Алексей. А вы что на это?
Виола. А мы ничего. Подождём, пока им надоест.
Алексей. Лет тысячу?
Виола (презрительно фыркнув). У нас впереди вечность.
Алексей. Ладно, пусть так. И какими же мы в неё входим?… Вот почему я вспомнил «Бхагавадгиту»… Мы, как Кришна, отменили понятие убийства. Сняли с людей Каинов грех.
Виола. И тебе это не нравится?
Алексей (с вызовом). Вот представь, не нравится. Нет понятия греха — нет и тормозов! Раньше знали точно: нельзя лишать жизни, увечить, причинять кому-то боль. Нет, — разумеется, убивали, калечили, пытали… но кого-то, может быть, поначалу одного из тысяч, эти запреты сдерживали. А потом, благодаря осознанию этих запретов, люди всё-таки сделали земную жизнь более гуманной. И построили Сферу. Что же мы делаем теперь?

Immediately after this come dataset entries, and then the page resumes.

(** ** The provider call *)

Lemma newest_llmApiKey_Some d projectId key :
  newest_llmApiKey d projectId = Some key ->
  key ∈ llmApiKeys d
  /\ LlmApiKeys.projectId key = projectId
  /\ Forall
       (fun k =>
          LlmApiKeys.projectId k = projectId ->
          LlmApiKeys.createdAt k <= LlmApiKeys.createdAt key)
       (llmApiKeys d).
Proof.
  unfold newest_llmApiKey. intros Hhead.
  pose proof (store_orderBy_Permutation LlmApiKeys.createdAt (tie_llmApiKeys d)
                desc
                (filter (fun k => LlmApiKeys.projectId k = projectId)
                   (llmApiKeys d))) as Hperm.
  pose proof (store_orderBy_StronglySorted LlmApiKeys.createdAt
                (tie_llmApiKeys d) desc
                (filter (fun k => LlmApiKeys.projectId k = projectId)
                   (llmApiKeys d))) as Hsorted.
  destruct (store_orderBy (tie_llmApiKeys d) LlmApiKeys.createdAt desc _)
    as [|k rest]; [done|].
  injection Hhead as ->.
  assert (Hin : key ∈ filter (fun k => LlmApiKeys.projectId k = projectId)
                        (llmApiKeys d)) by (rewrite <- Hperm; left).
  apply list_elem_of_filter in Hin. destruct Hin as [Hproject Hin].
  split; [done|]. split; [done|].
  apply Forall_forall. intros k Hk Hkp.
  assert (Hk' : k ∈ key :: rest).
  { rewrite Hperm. apply list_elem_of_filter. by split. }
  apply StronglySorted_inv in Hsorted. destruct Hsorted as [_ Hall].
  apply elem_of_cons in Hk'. destruct Hk' as [->|Hk']; [lia|].
  exact (proj1 (Forall_forall _ _) Hall k Hk').
Qed.

Lemma filter_provider_calls_quiet evs :
  Forall (fun e => ~ is_provider_call e) evs -> filter is_provider_call evs = [].
Proof.
  induction 1 as [|e evs He _ IH]; [done|].
  by rewrite filter_cons_False.
Qed.

(** What a send adds to the trace, whatever its outcome: statements, then
    the events of the reply step if that step is reached, then statements. *)
Lemma sendMessage_mutation_trace env ctx input w :
  exists before call after,
    trace (snd (conversationsRouter.sendMessage_mutation env ctx input w))
    = trace w ++ before ++ call ++ after
    /\ Forall (fun e => ~ is_provider_call e) (before ++ after)
    /\ (call = []
        \/ call = reply_events env input w
           /\ last before
              = Some (Ev_llmApiKeys_findFirst (SendMessageInput.projectId input))
           /\ head after
              = Some (Ev_message_create
                        (sent_assistantMessage env input w
                           (reply_text env input w))))
    /\ (forall c,
          has_nul (SendMessageInput.conversationId input) = false ->
          has_nul (SendMessageInput.content input) = false ->
          lookup_conversation (db w) (SendMessageInput.conversationId input)
            (SendMessageInput.projectId input) (session_user_id ctx) = Some c ->
          call = reply_events env input w).
Proof.
  destruct (sendMessage_mutation_outcome env ctx input w)
    as [[Hrejected ->]|[(_ & Hnone & ->)|[(c & _ & _ & Hrejected & ->)
       |[(c & _ & _ & _ & _ & ->)|(c & _ & _ & _ & _ & ->)]]]];
    cbn [snd].
  - exists [Ev_conversation_findFirst (SendMessageInput.conversationId input)
              (SendMessageInput.projectId input) (session_user_id ctx)], [], [].
    split; [reflexivity|]. split.
    + repeat constructor; by intros [].
    + split; [by left|]. intros c Hid_nul. congruence.
  - exists [Ev_conversation_findFirst (SendMessageInput.conversationId input)
              (SendMessageInput.projectId input) (session_user_id ctx)], [], [].
    split; [reflexivity|]. split.
    + repeat constructor; by intros [].
    + split; [by left|]. intros c _ _ Hfound. congruence.
  - exists [Ev_conversation_findFirst (SendMessageInput.conversationId input)
              (SendMessageInput.projectId input) (session_user_id ctx);
            Ev_message_create (sent_userMessage env input w)], [], [].
    split; [reflexivity|]. split.
    + repeat constructor; by intros [].
    + split; [by left|]. intros c' _ Hcontent. congruence.
  - exists [Ev_conversation_findFirst (SendMessageInput.conversationId input)
              (SendMessageInput.projectId input) (session_user_id ctx);
            Ev_message_create (sent_userMessage env input w);
            Ev_message_findMany (SendMessageInput.conversationId input);
            Ev_llmApiKeys_findFirst (SendMessageInput.projectId input)],
      (reply_events env input w),
      [Ev_message_create
         (sent_assistantMessage env input w (reply_text env input w))].
    split; [reflexivity|]. split.
    + repeat constructor; by intros [].
    + split; [by right|]. done.
  - exists [Ev_conversation_findFirst (SendMessageInput.conversationId input)
              (SendMessageInput.projectId input) (session_user_id ctx);
            Ev_message_create (sent_userMessage env input w);
            Ev_message_findMany (SendMessageInput.conversationId input);
            Ev_llmApiKeys_findFirst (SendMessageInput.projectId input)],
      (reply_events env input w),
      [Ev_message_create
         (sent_assistantMessage env input w (reply_text env input w));
       Ev_conversation_update (SendMessageInput.conversationId input)
         (sent_updatedAt env input w)].
    split; [reflexivity|]. split.
    + repeat constructor; by intros [].
    + split; [by right|]. done.
Qed.

(** X6. Whatever its outcome, a send calls the provider at most once, and
    then between the credential lookup and the storing of the reply.  When it
    does, the credential is the project's own and its newest, it decoded, the
    key passed is its decrypted secret, and the call is not streaming, with
    one retry, model gpt-3.5-turbo, temperature 0.7 and at most 1000 tokens.
    And it does call the provider when the conversation is found, identifier
    and content have no NUL, and the newest credential decodes. *)
Theorem sendMessage_provider_call env ctx input w :
  exists before call after,
    trace (snd (conversationsRouter.sendMessage_mutation env ctx input w))
    = trace w ++ before ++ call ++ after
    /\ Forall (fun e => ~ is_provider_call e) (before ++ after)
    /\ (call = []
        \/ exists params key data,
             call = [Ev_fetchLLMCompletion params]
             /\ last before
                = Some (Ev_llmApiKeys_findFirst
                          (SendMessageInput.projectId input))
             /\ head after
                = Some (Ev_message_create
                          (sent_assistantMessage env input w
                             (reply_text env input w)))
             /\ key ∈ llmApiKeys (db w)
             /\ LlmApiKeys.projectId key = SendMessageInput.projectId input
             /\ Forall
                  (fun k =>
                     LlmApiKeys.projectId k = SendMessageInput.projectId input ->
                     LlmApiKeys.createdAt k <= LlmApiKeys.createdAt key)
                  (llmApiKeys (db w))
             /\ LLMApiKeySchema_safeParse env key = ParseSuccess data
             /\ decrypt env (ParsedKey.secretKey data)
                = inr (FetchLLMCompletionParams.apiKey params)
             /\ FetchLLMCompletionParams.baseURL params
                = js_or_undefined (ParsedKey.baseURL data)
             /\ FetchLLMCompletionParams.streaming params = false
             /\ FetchLLMCompletionParams.maxRetries params = 1
             /\ FetchLLMCompletionParams.modelParams params
                = ModelParams.mk (ParsedKey.provider data)
                    (ParsedKey.adapter data) "gpt-3.5-turbo" (7 # 10)%Q 1000)
    /\ (forall c key data apiKey headers,
          has_nul (SendMessageInput.conversationId input) = false ->
          has_nul (SendMessageInput.content input) = false ->
          lookup_conversation (db w) (SendMessageInput.conversationId input)
            (SendMessageInput.projectId input) (session_user_id ctx) = Some c ->
          newest_llmApiKey (db w) (SendMessageInput.projectId input) = Some key ->
          LLMApiKeySchema_safeParse env key = ParseSuccess data ->
          decrypt env (ParsedKey.secretKey data) = inr apiKey ->
          decryptAndParseExtraHeaders env (ParsedKey.extraHeaders data)
          = inr headers ->
          exists params, call = [Ev_fetchLLMCompletion params]).
Proof.
  destruct (sendMessage_mutation_trace env ctx input w)
    as (before & call & after & Htrace & Hquiet & Hcall & Hreached).
  exists before, call, after. split; [exact Htrace|]. split; [exact Hquiet|].
  split.
  - destruct Hcall as [Hnil|(Hcall & Hlast & Hhead)]; [by left|].
    pose proof (reply_events_cases env input w) as Hcases.
    destruct (newest_llmApiKey (db w) (SendMessageInput.projectId input))
      as [key|] eqn:Hkey.
    + destruct Hcases as [[Hnil _]
                         |(data & apiKey & headers & Hparse & Hdecrypt & _
                           & Hone & _)].
      * left. by rewrite Hcall.
      * right. apply newest_llmApiKey_Some in Hkey.
        destruct Hkey as (Hin & Hproject & Hnewest).
        eexists. exists key, data. split; [by rewrite Hcall, Hone|].
        split_and!; try done.
    + left. rewrite Hcall. by destruct Hcases.
  - intros c key data apiKey headers Hid_nul Hcontent Hfound Hkey Hparse
      Hdecrypt Hheaders.
    eexists. rewrite (Hreached c Hid_nul Hcontent Hfound).
    by apply (reply_events_called env input w key data apiKey headers).
Qed.

Lemma sendMessage_provider_call_witness :
  exists call params,
    filter is_provider_call
      (trace (snd (conversationsRouter.sendMessage_mutation
                     (Sample.env (inr (CompletionString "pong"))) Sample.alice
                     (Sample.send "p1" "c1" "ping")
                     (Sample.world (Sample.seeded 2) [Sample.key1]))))
    = call
    /\ call = [Ev_fetchLLMCompletion params]
    /\ FetchLLMCompletionParams.maxRetries params = 1.
Proof.
  destruct (sendMessage_provider_call
              (Sample.env (inr (CompletionString "pong"))) Sample.alice
              (Sample.send "p1" "c1" "ping")
              (Sample.world (Sample.seeded 2) [Sample.key1]))
    as (before & call & after & Htrace & Hquiet & Hcall & Hreached).
  destruct (Hreached Sample.conv1 Sample.key1 _ _ _ eq_refl eq_refl eq_refl
              eq_refl eq_refl eq_refl eq_refl)
    as [params Hone].
  exists call, params. split; [|split; [exact Hone|]].
  - rewrite Htrace. cbn [trace Sample.world app].
    rewrite !filter_app.
    rewrite Forall_app in Hquiet. destruct Hquiet as [Hbefore Hafter].
    rewrite (filter_provider_calls_quiet before Hbefore).
    rewrite (filter_provider_calls_quiet after Hafter).
    rewrite Hone, app_nil_r. reflexivity.
  - destruct Hcall as [Hnil|(params' & key & data & Hone' & Hrest)];
      [congruence|].
    rewrite Hone in Hone'. injection Hone' as <-. apply Hrest.
Defined.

Виола. Ну, и что же мы делаем?
Алексей. А то, что мне уже представляется милая картина. Садист-муж пробует на своей благоверной все способы казни, от банальной виселицы до какого-нибудь изысканного зашивания в мешок с котом и собакой. Она оживает, и всё по новой… Садисты-родители, садисты-друзья… ну, и так далее. И вообще, где теперь будет проходить граница между добром и злом? Ведь всё уравнивается, понимаешь?! Всё виртуально: палачи могут обняться с жертвами, у Лермонтова с Мартыновым вышла маленькая светская размолвка, и Эйхман не посылал на смерть миллионы евреев — так, попугал, и всё… можно его приглашать за стол в пурим[87] и поить сладким вином. Автоматическое прощение и приятие всех негодяев и чудовищ в истории Земли. Полная относительность… Что дальше? Куда идти?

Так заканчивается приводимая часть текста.